Treehoppers: bugs that look like Dali designed them


18 Responses to “Treehoppers: bugs that look like Dali designed them”

  1. -v- says:

    They look kinda like strawberry fungus

    The ones in the picture are yellow, but the older ones are red/brown. Maybe there’s something similar where ever these guys come from?

  2. BTWBFDIMHO says:


  3. Moriarty says:

    While I admit it doesn’t look appetizing, that seems too… specific, not to mention awkward, just to deter predators. It’s got to be sensory, or mimicking something, or good for hanging its laundry, or something.

    • Donald Petersen says:

      It’s got to be sensory, or mimicking something, or good for hanging its laundry, or something.

      I agree. Nature selects for a lot of seemingly goofy traits, but this has to be one of the goofiest.

      Then again, how ’bout them ceratopsians? I’ll grant this bug is somewhat more elaborately adorned than your garden-variety Styracosaur, but I imagine it also had a few zillion more generations within which to refine its sartorial tastes. Still, sexiness alone seems a stretch. It’s hard to picture what combative or defensive advantage the treehopper’s rack might provide, and as camouflage it seems counterintuitive unless the critter likes to hide out in a pit full of skewered strawberries.

      Hell, maybe it just needs to scan for native lifeforms and communicate its findings to the mothership. That would make the most sense.

  4. Anonymous says:

    This is all very Seussian.

    Geisha Asobi! I haven’t thought of that blog in forever. Glad to see they’re still around.

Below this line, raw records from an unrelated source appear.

(** *** Words, lines and trimming *)

Lemma split_ws_go_word (t : text) (acc s : text) :
  Forall (fun c => is_whitespace c = false) t ->
  split_ws_go acc (t ++ s) = split_ws_go (rev t ++ acc) s.
Proof.
  revert acc. induction t as [|c t IH]; intros acc Ht; [reflexivity|].
  inversion Ht; subst. simpl. rewrite H1, IH by assumption.
  rewrite <- app_assoc. reflexivity.
Qed.

Lemma split_ws_words (toks : list text) (z : text) :
  Forall word toks ->
  split_whitespace (flat_map (fun t => t ++ [SP]) toks ++ z) =
  toks ++ split_whitespace z.
Proof.
  unfold split_whitespace. induction toks as [|t toks IH]; intros Hw; [reflexivity|].
  inversion Hw as [|? ? [Hne Ht] Hrest]; subst. simpl.
  rewrite <- !app_assoc, split_ws_go_word by assumption. simpl.
  rewrite app_nil_r.
  destruct (rev t) eqn:Er.
  - apply (f_equal (@rev ascii)) in Er. rewrite rev_involutive in Er. contradiction.
  - rewrite <- Er, rev_involutive. f_equal. apply IH; assumption.
Qed.

Lemma split_ws_single (z : text) : word z -> split_whitespace z = [z].
Proof.
  intros [Hne Hz]. unfold split_whitespace.
  rewrite <- (app_nil_r z) at 1. rewrite split_ws_go_word by assumption.
  rewrite app_nil_r. simpl.
  destruct (rev z) eqn:Er.
  - apply (f_equal (@rev ascii)) in Er. rewrite rev_involutive in Er. contradiction.
  - rewrite <- Er, rev_involutive. reflexivity.
Qed.

Lemma lines_go_line (t : text) (acc rest : text) :
  Forall (fun c => c <> LF) t ->
  lines_go acc (t ++ LF :: rest) = strip_cr (rev acc ++ t) :: lines_go [] rest.
Proof.
  revert acc. induction t as [|c t IH]; intros acc Ht.
  - simpl. rewrite app_nil_r. reflexivity.
  - inversion Ht; subst. simpl.
    destruct (Ascii.eqb_spec c LF); [contradiction|].
    rewrite IH by assumption. simpl. rewrite <- app_assoc. reflexivity.
Qed.

Lemma lines_flat (L : list text) :
  Forall (Forall (fun c => c <> LF)) L ->
  lines (flat_map (fun t => t ++ [LF]) L) = map strip_cr L.
Proof.
  unfold lines. induction L as [|t L IH]; intros HL; [reflexivity|].
  inversion HL; subst. simpl.
  rewrite <- app_assoc. simpl. rewrite lines_go_line by assumption.
  simpl. f_equal. apply IH; assumption.
Qed.

Lemma strip_cr_nonws (Y : text) (d : ascii) :
  is_whitespace d = false -> strip_cr (Y ++ [d]) = Y ++ [d].
Proof.
  intros Hd. unfold strip_cr. rewrite rev_app_distr. simpl.
  destruct (Ascii.eqb_spec d CR) as [E|_]; [apply ws_not_CR in Hd; contradiction|].
  reflexivity.
Qed.

(** A final [LF] after a non-whitespace character adds no line. *)
Lemma lines_go_final_LF (X : text) (d : ascii) (acc : text) :
  is_whitespace d = false ->
  lines_go acc (X ++ [d; LF]) = lines_go acc (X ++ [d]).
Proof.
  intros Hd. revert acc. induction X as [|c X IH]; intros acc.
  - simpl. destruct (Ascii.eqb_spec d LF) as [E|_]; [apply ws_not_LF in Hd; contradiction|].
    simpl. rewrite strip_cr_nonws by assumption. reflexivity.
  - simpl. destruct (Ascii.eqb c LF); [f_equal|]; apply IH.
Qed.

Lemma drop_ws_nonws (c : ascii) (s : text) :
  is_whitespace c = false -> drop_ws (c :: s) = c :: s.
Proof. intros H. simpl. rewrite H. reflexivity. Qed.

Lemma trim_final_LF (c : ascii) (s Y : text) (d : ascii) :
  is_whitespace c = false -> is_whitespace d = false ->
  c :: s = Y ++ [d] ->
  trim (Y ++ [d; LF]) = Y ++ [d].
Proof.
  intros Hc Hd E. unfold trim.
  replace (Y ++ [d; LF]) with (c :: s ++ [LF])
    by (rewrite app_comm_cons, E, <- app_assoc; reflexivity).
  rewrite drop_ws_nonws by assumption.
  rewrite app_comm_cons, E, <- app_assoc, rev_app_distr.
  change (rev ([d] ++ [LF]) ++ rev Y) with (LF :: d :: rev Y).
  change (drop_ws (LF :: d :: rev Y)) with (drop_ws (d :: rev Y)).
  rewrite drop_ws_nonws by assumption.
  change (rev (d :: rev Y)) with (rev (rev Y) ++ [d]).
  rewrite rev_involutive. reflexivity.
Qed.

(** *** The shape of [to_file] *)

Lemma word_ends (t z : text) : word z -> ends_nonws (t ++ z).
Proof.
  intros [Hne Hz]. destruct (exists_last Hne) as (Y & d & E). subst z.
  apply Forall_app in Hz as [_ Hd]. inversion Hd; subst.
  exists (t ++ Y), d. rewrite app_assoc. auto.
Qed.

Lemma nonws_no_LF (t : text) :
  Forall (fun c => is_whitespace c = false) t -> Forall (fun c => c <> LF) t.
Proof. intros H. eapply Forall_impl; [|exact H]. apply ws_not_LF. Qed.
(** Removing the dimension at distance [k] from position [i] first, when
    it has size 1, and the lower ones afterwards, removes what removing all
    of them at once does. *)
Lemma without_unit_dims_step (i k : nat) (rest : list nat)
    (sizes : list nat) :
  (∀ j, j ∈ rest → j < i + k) →
  without_unit_dims i rest
    (if bool_decide (sizes !! k = Some 1) then delete k sizes else sizes)
  = without_unit_dims i ((i + k) :: rest) sizes.
Proof.
  revert i k; induction sizes as [|n sizes IH]; intros i k Hbelow.
  - by destruct k; case_bool_decide.
  - destruct k as [|k].
    + cbn [lookup list_lookup delete list_delete without_unit_dims].
      rewrite Nat.add_0_r in *.
      rewrite (bool_decide_eq_true_2 (i ∈ i :: rest))
        by apply list_elem_of_here.
      cbn [andb].
      assert (Htail : ∀ l, without_unit_dims (S i) (i :: rest) l = l).
      { intros l. apply without_unit_dims_none.
        intros j [-> | Hj]%elem_of_cons; [lia|].
        specialize (Hbelow j Hj). lia. }
      assert (Hrest : ∀ m l, i ≤ m →
        (∀ j, j ∈ rest → j < i) → without_unit_dims m rest l = l).
      { intros m l Hm Hr. apply without_unit_dims_none.
        intros j Hj. specialize (Hr j Hj). lia. }
      rewrite Htail. case_bool_decide as Hone.
      * injection Hone as ->. cbn [Nat.eqb].
        destruct sizes as [|n' sizes']; [done|].
        by rewrite (Hrest i) by done.
      * destruct (Nat.eqb_spec n 1) as [-> | Hn]; [done|].
        cbn [without_unit_dims].
        rewrite bool_decide_eq_false_2; cbn [andb].
        -- f_equal. by apply Hrest; [lia|].
        -- intros Hi. specialize (Hbelow i Hi). lia.
    + cbn [lookup list_lookup delete list_delete].
      replace (i + S k) with (S i + k) in * by lia.
      assert (Hhead : bool_decide (i ∈ (S i + k) :: rest)
                      = bool_decide (i ∈ rest)).
      { apply bool_decide_ext. rewrite elem_of_cons.
        split; [intros [Hi | Hi]; [lia | done] | auto]. }
      specialize (IH (S i) k Hbelow).
      revert IH. destruct (bool_decide (sizes !! k = Some 1)); intros IH;
        cbn [without_unit_dims]; rewrite Hhead;
        destruct (bool_decide (i ∈ rest) && (n =? 1)%nat); by rewrite <- IH.
Qed.

Lemma wrap_dim_nonneg (rank : nat) (z : Z) :
  (0 ≤ z < Z.of_nat rank)%Z → wrap_dim rank z = Ok (Z.to_nat z).
Proof.
  intros Hz. unfold wrap_dim.
  rewrite bool_decide_eq_true_2 by lia.
  by rewrite bool_decide_eq_false_2 by lia.
Qed.

Lemma squeeze_each_descending (zs : list Z) (a : torch.Tensor) :
  descending zs →
  (∀ z, z ∈ zs → (0 ≤ z < Z.of_nat (length (torch.shape a)))%Z) →
  ∃ a', squeeze_each a zs = Ok a'
    ∧ torch.shape a'
      = without_unit_dims 0 (map Z.to_nat zs) (torch.shape a)
    ∧ torch.storage a' = torch.storage a.
Proof.
  revert a; induction zs as [|z zs IH]; intros a Hdesc Hrange.
  - exists a. split; [done|]. split; [|done].
    symmetry. apply without_unit_dims_none. intros j Hj.
    by apply elem_of_nil in Hj.
  - destruct Hdesc as [Hbelow Hdesc].
    pose proof (Hrange z (list_elem_of_here _ _)) as Hz.
    cbn [squeeze_each]. unfold squeeze_dim.
    rewrite wrap_dim_nonneg by lia.
    set (a1 := if bool_decide (torch.shape a !! Z.to_nat z = Some 1) then _
               else a).
    assert (Hshape1 : torch.shape a1
      = if bool_decide (torch.shape a !! Z.to_nat z = Some 1)
        then delete (Z.to_nat z) (torch.shape a) else torch.shape a)
      by (unfold a1; by case_bool_decide).
    assert (Hstorage1 : torch.storage a1 = torch.storage a)
      by (unfold a1; by case_bool_decide).
    destruct (IH a1 Hdesc) as (a' & Ha' & Hshape' & Hstorage').
    { intros y Hy. specialize (Hbelow y Hy).
      pose proof (Hrange y (list_elem_of_further _ _ _ Hy)) as Hy'.
      rewrite Hshape1. case_bool_decide; [|lia].
      rewrite length_delete by (apply lookup_lt_is_Some; lia). lia. }
    exists a'. split; [done|]. split; [|congruence].
    rewrite Hshape', Hshape1. cbn [map].
    rewrite <- (Nat.add_0_l (Z.to_nat z)) at 3.
    apply without_unit_dims_step.
    intros j (y & -> & Hy)%list_elem_of_fmap. specialize (Hbelow y Hy).
    pose proof (Hrange y (list_elem_of_further _ _ _ Hy)). lia.
Qed.
(* ------------------------------------------------------------------ *)
(** ** Data model *)

Record Character : Type := mk_Character {
  name : string;
  raw_bytes : bytes;
  x : Z;
  y : Z;
  scale : float;
  flip_h : bool;
  actions : list string;
  z : Z
}.

Definition as_image (self : Character) : result Image :=
  img <- bytes_to_image (raw_bytes self) ;;
  img <- flip_h_if_needed img (flip_h self) ;;
  img <- scale_image img (scale self) ;;
  ensure_rgba img.

(* ------------------------------------------------------------------ *)
(** ** Compositor *)

(** [sorted(l, key=key)]: Python's sort is stable, and a stable sort has
    one possible result (see [stable_sort_unique]); insertion from the right
    computes it. *)
Fixpoint insert_by {A : Type} (key : A -> Z) (a : A) (l : list A) : list A :=
  match l with
  | [] => [a]
  | b :: l' => if key a <=? key b then a :: l else b :: insert_by key a l'
  end.

Fixpoint sorted {A : Type} (key : A -> Z) (l : list A) : list A :=
  match l with
  | [] => []
  | a :: l' => insert_by key a (sorted key l')
  end.

(** The body of [for ch in ...: sprite = ch.as_image(); paste_rgba(...)]. *)
Definition draw_character (composite : Image) (ch : Character) : result Image :=
  sprite <- as_image ch ;;
  paste_rgba composite sprite (x ch) (y ch).

Fixpoint draw_characters (composite : Image) (chs : list Character)
    : result Image :=
  match chs with
  | [] => Ok composite
  | ch :: rest =>
      composite <- draw_character composite ch ;;
      draw_characters composite rest
  end.

(** The scene preview: a fresh canvas, the background, then the characters
    in z-order. *)
Definition compose (canvas_w canvas_h : Z) (bg_img : Image)
    (characters : list Character) : result Image :=
  composite <- Image_new "RGBA" (canvas_w, canvas_h) (0, 0, 0, 0) ;;
  composite <- alpha_composite composite bg_img (0, 0) ;;
  draw_characters composite (sorted z characters).

End Imaging.

(* ------------------------------------------------------------------ *)
(** ** The script: session state and the page it renders *)

Section Script.
Context {PIL : Pillow}.

(** A value handed to [json.dumps]. *)
#[warnings="-register-all"]
Inductive json : Type :=
| JStr (s : string)
| JInt (n : Z)
| JFloat (f : float)
| JBool (b : bool)
| JList (l : list json)
| JDict (d : list (string * json)).

Inductive payload : Type :=
| Data_bytes (b : bytes)
| Data_json (j : json).

(** The Streamlit calls that put something on the page. *)
Inductive Widget : Type :=
| st_success (msg : string)
| st_toast (msg : string)
| st_error (msg : string)
| st_image (img : Image) (caption : string)
| st_download_button (label : string) (data : payload)
    (file_name mime : string) (disabled : bool).

(** [characters] is [st.session_state.characters]; [page] collects the
    widgets in the order the script emits them. *)
Record World : Type := mk_World {
  characters : list Character;
  page : list Widget
}.

(** A piece of the script: it may raise, and the world it leaves behind is
    kept either way. *)
Definition Script (A : Type) : Type := World -> result A * World.

Definition ret {A : Type} (a : A) : Script A := fun w => (Ok a, w).

Definition sbind {A B : Type} (c : Script A) (k : A -> Script B) : Script B :=
  fun w =>
    match c w with
    | (Ok a, w') => k a w'
    | (Raise e, w') => (Raise e, w')
    end.

Notation "x <~ c ;; k" := (sbind c (fun x => k))
  (at level 61, c at next level, right associativity).
Notation "c ;;; k" := (sbind c (fun _ => k))
  (at level 61, right associativity).
Lemma load_details_validation_error_witness :
  Schema._load_details sample_members (list Schema.HeroShort) Schema.HeroShort sample_validate
    (sample_controllers [] []) sample_node (VMem Locale "ENGLISH_US") sample_world
  = (Err ValidationError, sample_node,
     Schema.mkWorld (Context.merge_cache_ttl (Context.build_context None) (Some "30"%string))
                    [Schema.GetHero (VMem HeroKey "ANA") (VMem Locale "ENGLISH_US")]).
Proof.
  apply (load_details_validation_error sample_members (list Schema.HeroShort) Schema.HeroShort
           sample_validate (sample_controllers [] []) sample_node (VMem Locale "ENGLISH_US")
           (VStr "en-us") (VMem HeroKey "ANA") (VMem Locale "ENGLISH_US") sample_world []
           (Some "30"%string) ValidationError); reflexivity.
Defined.

(** X11: a successful [_load_details] keeps the node's key, name, portrait and
    role, caches the returned hero under the locale's value, and leaves every
    other locale's cache entry as it was. *)
Theorem load_details_success_local (members : cls -> list (string * pyval))
  (Payload Hero : Type) (hero_validate : Payload -> result Hero)
  (process_request : list Schema.call -> Schema.call -> result (Payload * option string))
  (self : Schema.HeroNode Hero) (locale ck : pyval) (w w1 : Schema.World) (h : Hero)
  (self1 : Schema.HeroNode Hero)
  (Hk : Schema.get_value members locale = Ok ck)
  (Hrun : Schema._load_details members Payload Hero hero_validate process_request self locale w
          = (Ok h, self1, w1)) :
  Schema.key Hero self1 = Schema.key Hero self /\ Schema.name Hero self1 = Schema.name Hero self
  /\ Schema.portrait Hero self1 = Schema.portrait Hero self
  /\ Schema.role Hero self1 = Schema.role Hero self
  /\ dict_get (Schema._details_cache Hero self1) ck = Some h
  /\ (forall k, py_eqb ck k = false ->
      dict_get (Schema._details_cache Hero self1) k = dict_get (Schema._details_cache Hero self) k).
Proof.
  exact (SchemaFacts.load_details_success members Payload Hero hero_validate process_request
           self locale ck w w1 h self1 Hk Hrun).
Qed.

Lemma load_details_success_local_witness :
  let self := Schema.mkHeroNode Schema.HeroShort (VMem HeroKey "ANA") "Ana" "p"
                (VMem Role "SUPPORT") [(VStr "de-de", sample_lucio)] in
  dict_get (Schema._details_cache Schema.HeroShort
     (Schema.mkHeroNode Schema.HeroShort (VMem HeroKey "ANA") "Ana" "p" (VMem Role "SUPPORT")
        [(VStr "de-de", sample_lucio); (VStr "en-us", sample_ana)])) (VStr "de-de")
  = dict_get (Schema._details_cache Schema.HeroShort self) (VStr "de-de").
Proof.
  apply (load_details_success_local sample_members (list Schema.HeroShort) Schema.HeroShort
           sample_validate (sample_controllers [] [sample_ana])
           (Schema.mkHeroNode Schema.HeroShort (VMem HeroKey "ANA") "Ana" "p"
              (VMem Role "SUPPORT") [(VStr "de-de", sample_lucio)])
           (VMem Locale "ENGLISH_US") (VStr "en-us") sample_world
           (Schema.mkWorld (Context.merge_cache_ttl (Context.build_context None) (Some "30"%string))
              [Schema.GetHero (VMem HeroKey "ANA") (VMem Locale "ENGLISH_US")])
           sample_ana
           (Schema.mkHeroNode Schema.HeroShort (VMem HeroKey "ANA") "Ana" "p" (VMem Role "SUPPORT")
              [(VStr "de-de", sample_lucio); (VStr "en-us", sample_ana)]));
    reflexivity.
Defined.

(** X12: a failing [_load_details] never changes the node (nothing is cached,
    so a later call tries again), and it made at most one downstream call: the
    world is either untouched or has exactly one more [GetHero] call. *)
Theorem load_details_failure_keeps_node (members : cls -> list (string * pyval))
  (Payload Hero : Type) (hero_validate : Payload -> result Hero)
  (process_request : list Schema.call -> Schema.call -> result (Payload * option string))
  (self : Schema.HeroNode Hero) (locale : pyval) (w w1 : Schema.World) (e : exn)
  (self1 : Schema.HeroNode Hero)
  (Hrun : Schema._load_details members Payload Hero hero_validate process_request self locale w
          = (Err e, self1, w1)) :
  self1 = self
  /\ (w1 = w \/ exists hk loc, Schema.calls w1 = Schema.calls w ++ [Schema.GetHero hk loc]).
Proof.
  exact (SchemaFacts.load_details_failure members Payload Hero hero_validate process_request
           self locale w w1 e self1 Hrun).
Qed.
(** POST /api/auth/refresh after [requireAuth] *)
Definition refresh (u : claims) : account_response :=
  reply 200
    (AToken (generateToken (userId u) (email u) (organizationId u) (role u))).

End Routes.

End Accounts.

(* ================================================================== *)
(** ** More of the product routes ([routes/products.js]) *)

Module Catalog.

(** [WHERE id = $1 AND organization_id = $2] *)
Definition owned_product (id org : string) (r : product_row) : bool :=
  String.eqb (p_id r) id && String.eqb (p_org r) org.

(** A line of some quote names the product:
    [product_id UUID NOT NULL REFERENCES products(id) ON DELETE RESTRICT]. *)
Definition referenced (db : store) (id : string) : bool :=
  existsb (fun i => match qi_product_id i with
                    | VStr p => String.eqb p id
                    | _ => false
                    end)
          (quote_items db).

(** [null] or [undefined], which the driver sends as SQL NULL. *)
Definition sql_null (v : value) : bool :=
  match v with VNull | VUndefined => true | _ => false end.

(** PUT /api/products/:id.  The row keeps its id and organization and takes
    every other column from the body as it is; [name] and [cost_per_case]
    are NOT NULL columns, so an update of a row with one of them missing
    fails and the [catch] answers 500. *)
Definition put_product (db : store) (u : claims) (id : string) (body : value)
    : store * response :=
  let org := organizationId u in
  match filter (owned_product id org) (products db) with
  | [] => (db, json 404 (PError "Product not found"))
  | _ :: _ =>
      if sql_null (prop body "name") || sql_null (prop body "costPerCase") then
        (db, json 500 (PError "Failed to update product"))
      else
        let row := {|
          p_id := id;
          p_org := org;
          p_name := prop body "name";
          p_unit_type := prop body "unitType";
          p_cases_per_pallet := prop body "casesPerPallet";
          p_cost_per_case := prop body "costPerCase";
          p_weight := prop body "weight";
          p_farm := prop body "farm";
          p_location := prop body "location";
          p_category := prop body "category";
          p_bipoc := prop body "bipoc";
          p_gap_certified := prop body "gapCertified";
          p_available := prop body "available"
        |} in
        (with_products db
           (map (fun r => if owned_product id org r then row else r)
                (products db)),
         json 200 (PProduct row))
  end.
(** The UPDATE collides exactly when the pair has an active and an
    inactive row. *)
Lemma collision_iff d crate bench :
  Baselines.unique d ->
  (~ NoDup (map Metrics.baseline_key
                (map (Metrics.deactivate crate bench) (Metrics.performance_baselines d)))
   <->
   exists r1 r2,
     In r1 (Metrics.performance_baselines d) /\
     In r2 (Metrics.performance_baselines d) /\
     Metrics.baseline_key r1 = (crate, bench, true) /\
     Metrics.baseline_key r2 = (crate, bench, false)).
Proof.
  intros Hu. split.
  - intros Hnd.
    destruct (List.find (Metrics.is_active_for crate bench)
                        (Metrics.performance_baselines d)) as [r1|] eqn:F1.
    + destruct (List.find (Baselines.is_inactive_for crate bench)
                          (Metrics.performance_baselines d)) as [r2|] eqn:F2.
      * apply List.find_some in F1 as [H1 K1]. apply List.find_some in F2 as [H2 K2].
        exists r1, r2. repeat split; try assumption.
        -- apply is_active_for_key, K1.
        -- apply is_inactive_for_key, K2.
      * exfalso. apply Hnd. rewrite map_map.
        apply (NoDup_map_compat _ Metrics.baseline_key); [|exact Hu].
        intros x y Hx Hy. rewrite !deactivate_key.
        pose proof (List.find_none _ _ F2 x Hx) as Nx.
        pose proof (List.find_none _ _ F2 y Hy) as Ny.
        unfold Baselines.is_inactive_for, Metrics.baseline_key in *.
        destruct (bool_decide (Metrics.b_crate_name x = crate)) eqn:Ecx;
          destruct (bool_decide (Metrics.b_benchmark_name x = bench)) eqn:Ebx;
          destruct (bool_decide (Metrics.b_crate_name y = crate)) eqn:Ecy;
          destruct (bool_decide (Metrics.b_benchmark_name y = bench)) eqn:Eby;
          simpl in *; try (intros E; exact E);
          try apply bool_decide_eq_true in Ecx; try apply bool_decide_eq_true in Ebx;
          try apply bool_decide_eq_true in Ecy; try apply bool_decide_eq_true in Eby;
          try apply bool_decide_eq_false in Ecx; try apply bool_decide_eq_false in Ebx;
          try apply bool_decide_eq_false in Ecy; try apply bool_decide_eq_false in Eby;
          try (intros [= ? ? ?]; congruence).
        intros _. apply negb_false_iff in Nx, Ny. congruence.
    + exfalso. apply Hnd. rewrite map_map.
      replace (map (fun x => Metrics.baseline_key (Metrics.deactivate crate bench x))
                   (Metrics.performance_baselines d))
        with (map Metrics.baseline_key (Metrics.performance_baselines d)); [exact Hu|].
      apply map_ext_in. intros row Hrow. symmetry. apply deactivate_inactive.
      exact (List.find_none _ _ F1 row Hrow).
  - intros (r1 & r2 & H1 & H2 & K1 & K2) Hnd.
    pose proof (set_baseline_raises_with_two_rows d crate bench 0 "" "" r1 r2 H1 H2 K1 K2)
      as Hr.
    rewrite (set_baseline_ok d crate bench 0 "" "" Hnd eq_refl) in Hr. discriminate.
Qed.

Lemma after_unique d crate bench duration commit now :
  Baselines.unique d ->
  Baselines.unique
    (Baselines.after d (Metrics.set_baseline d crate bench duration commit now)).
Proof.
  intros Hu.
  destruct (set_baseline_outcome d crate bench duration commit now)
    as [[_ ->] | [(_ & _ & ->) | (Hnd & _ & ->)]]; try exact Hu.
  unfold Baselines.unique. simpl.
  rewrite map_app. simpl. apply NoDup_app. split; [exact Hnd|].
  split; [|apply NoDup_singleton].
  intros k Hk [<-|[]]%list_elem_of_In. apply list_elem_of_In in Hk.
  apply in_map_iff in Hk as (row' & Hk & Hin).
  apply in_map_iff in Hin as (row & <- & _).
  exact (deactivate_not_active _ _ _ Hk).
Qed.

  5. Christopher Gronlund says:

    I recently needed a newspaper cover for a presentation. I found a great image at the Library of Congress’ Flickr feed…and it just-so-happens to feature not only treehoppers, but an artist’s 1910 what-if depiction of giant treehoppers attacking a crowded street:

    • Donald Petersen says:

      And by the way, thank you, Mr Gronlund, for my favorite image of the week! (And it’s only Monday!)

      I wonder which variety was deadliest: the ball-crowned, the three-horned, or the snake-necked?

    • Bender says:

      Yes, thanks for that Christopher. A reminder that people in the dusty past were well versed with the idea of kooky randomness.

  6. Ito Kagehisa says:

    Those things might be no more functional than a peacock’s tailfeathers, but they sure look sensory to me.

    A ball of chitin garlanded with cilia could conceivably detect a lot of things, ranging from a simple extension of the sense of touch (like a cat’s whiskers) to something as exotic as barometric pressure (and thus, altitude). Sounds like a tremendously interesting subject of study to me!

  7. Donald Petersen says:

    Nobody loves an excess of excrescences.

  8. Anonymous says:

    Tell me again that the aliens haven’t invaded Earth… here we have undeniable PROOF that they have!

  9. Anonymous says:

    looks like strawberries on thorns, amirite?

  10. Ugly Canuck says:

    Lots of critters with bizarre heads popping up on the ‘net of late….

  11. alllie says:

    So they have hairy balls…on their heads?

    That is just soo wrong.

  12. Anonymous says:

    Have any of you seen Nausicaa of the Valley of the Wind (anime movie from Studio Ghibli)? This looks JUST LIKE the insects from the toxic jungle.

  13. Chaoskitten says:

    It’s a big, obviously non bug-like, shape to hide beneath. If you’ve ever tried to hunt for pest insects who hide on branches amongst foliage, that makes them extremely tricky to find. And yeah, all that spiky chitinous mass probably isn’t very tasty, sure would make purty jewellery though.

  14. Robert says:

    WTF! WTF, nature?! (curls into a ball and shivers) WTF!!

  15. Axx says:

    Just when I think bugs can’t get any more disgusting god throws out some shit like this. What’s the word coming to?